В середине декабря получаю факс от Стэнли. Он закончил работу над сценарием и выбрал на роли супругов, переживающих кризис, Тома Круза и Николь Кидман. Не затруднит ли меня "заехать как-нибудь во время отпуска в мой офис, чтобы вместе пообедать, а потом провести два-три часа за чашкой чаю и прочесть то, что я сделал со сценарием? Очень искренне, Стэнли".

Снова за мной заезжает такси -- ровно в полдень. И снова мы едем по проселочной дороге, ведущей к владению Кубрика. В Сент-Олбанз я читаю его вариант. Чем больше мы разговариваем, тем больше его поправки требуют внимания. В заключение говорю, что в целом не имею возражений. Тем более что мы уже столько раз все обсуждали... Почти униженно он спрашивает, не соглашусь ли я прочитать еще раз. "Разумеется".

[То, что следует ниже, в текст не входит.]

Lemma listeners_inv_step c e : listeners_inv c -> listeners_inv (step c e).
Proof.
  intros Hinv. pose proof (listeners_step JSON_parse toText throws c e) as Hstep.
  destruct e as [ev cb|ev cb| | |s|s raw|s err|id|id];
    try (eapply listeners_inv_same; [exact Hstep|exact Hinv]); clear Hstep.
  - cbn [client.step]. destruct (decide (ev ∈ client.protoKeys)) as [Hkey|Hkey].
    + unfold client.on. rewrite (proj1 (Hinv ev) Hkey), (bool_decide_eq_true_2 _ Hkey). exact Hinv.
    + destruct (registered_on c ev cb Hkey) as (c' & -> & Hset & Hother).
      intros event. destruct (decide (event = ev)) as [->|Hne].
      * split; [contradiction|]. rewrite Hset. apply NoDup_setAdd, Hinv.
      * unfold registered. rewrite (Hother event Hne). apply Hinv.
  - cbn [client.step]. destruct (decide (ev ∈ client.protoKeys)) as [Hkey|Hkey].
    + unfold client.off. rewrite (proj1 (Hinv ev) Hkey), (bool_decide_eq_true_2 _ Hkey). exact Hinv.
    + destruct (registered_off c ev cb Hkey) as (c' & -> & Hset & Hother).
      intros event. destruct (decide (event = ev)) as [->|Hne].
      * split; [contradiction|]. rewrite Hset. apply NoDup_filter, Hinv.
      * unfold registered. rewrite (Hother event Hne). apply Hinv.
Qed.
(** *** What the embedding takes from the Python runtime and from pydantic

    [py_str] is the builtin [str] (and the rendering of a value inside an
    f-string), [exn_str] is [str(e)] of an exception.  The [validate_*]
    functions are pydantic's type validation for the annotations [int],
    [float], [bool], [str], [dict] and [List[str]]: which values of another
    type they coerce depends on the pydantic version, and is left open; a
    value that already has the annotated type is accepted as it is.
    [wraps_type_error] tells whether a [TypeError] raised inside a validator
    is reported as an entry of the [ValidationError] (pydantic 1) or leaves
    the constructor as it is (pydantic 2). *)
Class Runtime : Type := {
  py_str : pyval -> string;
  exn_str : exn -> string;
  validate_int : pyval -> option Z;
  validate_float : pyval -> option pyfloat;
  validate_bool : pyval -> option bool;
  validate_str : pyval -> option string;
  validate_dict : pyval -> option dict;
  validate_str_list : pyval -> option (list string);
  wraps_type_error : bool;
  py_str_str : forall s, py_str (VStr s) = s;
  validate_int_int : forall z, validate_int (VInt z) = Some z;
  validate_float_float : forall x, validate_float (VFloat x) = Some x;
  validate_bool_bool : forall b, validate_bool (VBool b) = Some b;
  validate_str_str : forall s, validate_str (VStr s) = Some s;
  validate_dict_dict : forall d, validate_dict (VDict d) = Some d;
  validate_str_list_list :
    forall l, validate_str_list (VList (map VStr l)) = Some l
}.

End Py.

Import Py.

(** ** schemas.py *)
Module Schemas.

Inductive ErrorType : Type :=
| wrong_calculation
| wrong_methodology
| missing_data
| incomplete_work
| no_error.

(** The members of the [Literal] of [error_type]. *)
Definition ErrorType_of_string (s : string) : option ErrorType :=
  if String.eqb s "wrong_calculation" then Some wrong_calculation
  else if String.eqb s "wrong_methodology" then Some wrong_methodology
  else if String.eqb s "missing_data" then Some missing_data
  else if String.eqb s "incomplete_work" then Some incomplete_work
  else if String.eqb s "no_error" then Some no_error
  else None.

(** A [GradingResult] object: the attributes in the order of the class
    body.  The record carries no invariant of its own; what the
    constructor checks is [GradingResult_init] below. *)
Record GradingResult : Type := {
  question_number : Z;
  points_earned : pyfloat;
  points_possible : Z;
  is_correct : bool;
  student_answer : string;
  correct_answer : string;
  points_breakdown : dict;
  error_type : option ErrorType;
  specific_errors : list string;
  what_was_correct : list string;
  feedback : string;
  data_references : list string
}.

(** The result of validating one field. *)
Inductive checked (A : Type) : Type :=
| Good (a : A)
| Bad (e : field_error).

Arguments Good {A} a.
Arguments Bad {A} e.

Definition and_then {A B : Type} (c : checked A) (k : A -> checked B) : checked B :=
  match c with
  | Good a => k a
  | Bad e => Bad e
  end.

(** A field declared with [Field(...)]: required. *)
Definition required {A : Type} (key : string) (kwargs : dict)
    (k : pyval -> checked A) : checked A :=
  match dict_get key kwargs with
  | Some v => k v
  | None => Bad Missing
  end.

(** A field with a default: the default is taken as it is, unvalidated. *)
Definition optional {A : Type} (key : string) (kwargs : dict) (default : A)
    (k : pyval -> checked A) : checked A :=
  match dict_get key kwargs with
  | Some v => k v
  | None => Good default
  end.

Definition typed {A : Type} (validate : pyval -> option A) (v : pyval) : checked A :=
  match validate v with
  | Some a => Good a
  | None => Bad WrongType
  end.

(** The entry a field adds to the [ValidationError]. *)
Definition entry {A : Type} (key : string) (c : checked A)
  : list (string * field_error) :=
  match c with
  | Good _ => []
  | Bad e => [(key, e)]
  end.

(** [values] after a field: a field that failed is not in it. *)
Definition record_value {A : Type} (key : string) (inj : A -> pyval)
    (c : checked A) (values : dict) : dict :=
  match c with
  | Good a => values ++ [(key, inj a)]
  | Bad _ => values
  end.
Lemma verify_session_consumption_witness :
  (fst (_verify_session "sess-1" (session_world open_config 5000)) = Ok PNone /\
   pending_sessions (snd (_verify_session "sess-1" (session_world open_config 5000)))
     !! "sess-1" = None) /\
  (fst (_verify_session "sess-1" (session_world open_config 1000)) = Ok jo_doe /\
   pending_sessions (snd (_verify_session "sess-1" (session_world open_config 1000)))
   = pending_sessions (session_world open_config 1000)) /\
  (fst (_verify_session "sess-1" (overflowing_session_world 5000)) = Ok PNone /\
   pending_sessions (snd (_verify_session "sess-1" (overflowing_session_world 5000)))
   = pending_sessions (overflowing_session_world 5000)).
Proof.
  refine (conj _ (conj _ _)).
  - pose proof (proj1 (proj1 (verify_session_consumption
                  (session_world open_config 5000)
                  "sess-1" [("created_at", PNum 900); ("user_info", jo_doe)]
                  ltac:(vm_compute; reflexivity) ltac:(discriminate))
                  900 ltac:(vm_compute; reflexivity)
                  ltac:(vm_compute; discriminate) ltac:(vm_compute; discriminate))
                  ltac:(vm_compute; reflexivity)) as (H1 & H2 & _).
    exact (conj H1 H2).
  - pose proof (proj2 (proj1 (verify_session_consumption
                  (session_world open_config 1000)
                  "sess-1" [("created_at", PNum 900); ("user_info", jo_doe)]
                  ltac:(vm_compute; reflexivity) ltac:(discriminate))
                  900 ltac:(vm_compute; reflexivity)
                  ltac:(vm_compute; discriminate) ltac:(vm_compute; discriminate))
                  ltac:(vm_compute; discriminate)) as (H1 & H2 & _).
    exact (conj H1 H2).
  - pose proof (proj2 (verify_session_consumption
                  (overflowing_session_world 5000)
                  "sess-1" [("created_at", PNum (- 2 ^ 1024)); ("user_info", jo_doe)]
                  ltac:(vm_compute; reflexivity) ltac:(discriminate))
                  (- 2 ^ 1024) eq_refl ltac:(vm_compute; discriminate))
      as (H1 & H2 & _).
    exact (conj H1 H2).
Defined.
Lemma main_returns_after_printing_witness :
  ∃ lines, lines ≠ []
    ∧ stdout (World ["No popular videos found for region US."] [popular_request "US" 25])
      = stdout empty_world ++ lines.
Proof.
  apply (main_returns_after_printing (env_2024 (serving [])) default_args empty_world).
  reflexivity.
Defined.

(** X22: the rewrite of the final [Z] is stable: a string that does not end
    in [Z] is handed to the parser as it is, and no rewritten string ends
    in [Z], so rewriting twice is rewriting once. *)
Theorem normalize_zulu_idempotent s :
  normalize_zulu (normalize_zulu s) = normalize_zulu s
  ∧ endswith (normalize_zulu s) "Z" = false.
Proof.
  assert (endswith (normalize_zulu s) "Z" = false) as Hends.
  { unfold normalize_zulu. destruct (endswith s "Z") eqn:Hs; [|done].
    apply endswith_zero_offset. }
  split; [|done]. unfold normalize_zulu at 1. by rewrite Hends.
Qed.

Он испытывает облегчение, почти благодарность -- это видно. Я же -- лишь облегчение. Я обнаруживаю в "его" сценарии каркас и некоторые детали моей работы, но мне отлично понятна его горечь от сознания, что пришлось проглотить их, подобно каннибалу, который набирает силу, сжирая противника. Ему пришлось убедить самого себя в том, что то, что он снимет, будет отвечать его художественному "я". То есть пришлось в прямом смысле слова все это -- чужое -- переварить.

Стэнли провожает меня, стоя во дворе перед главным входом. Подъезжает такси, которое через минуту увезет меня из замка Кубрика.

Он говорит:

-- Послушайте, спасибо... за то, что приехали. И за все, что сделали.
-- И все, что сделаю, -- добавляю я. -- Разве мы плохо работали?

Он обнимает меня за плечи. Его небольшая рука белеет в свете уличного фонаря. Шоу-бизнес -- и кинематографический бизнес как часть его -- полон фальшивых излияний, от многих остаются следы укусов. Стэнли никогда ничего не демонстрировал. Он впервые позволяет себе нечто большее, чем простое рукопожатие. В его прощании со мной есть что-то похожее на теплоту.

-- Я бы никогда в жизни не упустил такой шанс, Стэнли.

Сажусь в такси и уезжаю. Миновав первые ворота, вспоминаю, что не взял его текст. Вылезаю, бегу к дому и звоню в дверь. Он открывает.

-- Я забыл рукопись.
-- Я схожу за ней.
-- Мы сможем снова к этому вернуться, если захотим. Но мы ведь не станем этого делать.
-- Не думаю.

Он улыбается, и я возвращаюсь к такси. Сажусь. Машу ему рукой через окно, словно (впрочем, я никогда не стану этого утверждать) мы с Кубриком близкие друзья.

Я потом несколько раз переписывал сценарий, подолгу говорил со Стэнли по телефону, но больше никогда с ним не встречался.

 

Premiere, 1999, N 269, 270

 

Перевод с французского А.Брагинского


Фредерик Рафаэл (род. в 1931 году) -- писатель, кинодраматург. Среди наиболее известных работ -- сценарии фильмов "Дорогая" (1965, "Оскар" за лучший сценарий), "Двое на дороге" (1967, номинация на "Оскар" за лучший сценарий), "Вдали от безумной толпы" (1967), "Дэйзи Миллер" (1974).
1 Сейчас там известный музей "Фрик коллекшн". -- Прим. переводчика.
2 Стэнли Кубрик. -- Прим. переводчика.
3 В Англии. -- Прим. переводчика.
4 Понятная путаница, ибо английское название фильма "Профессия: репортер" тоже The Passenger. -- Прим. переводчика.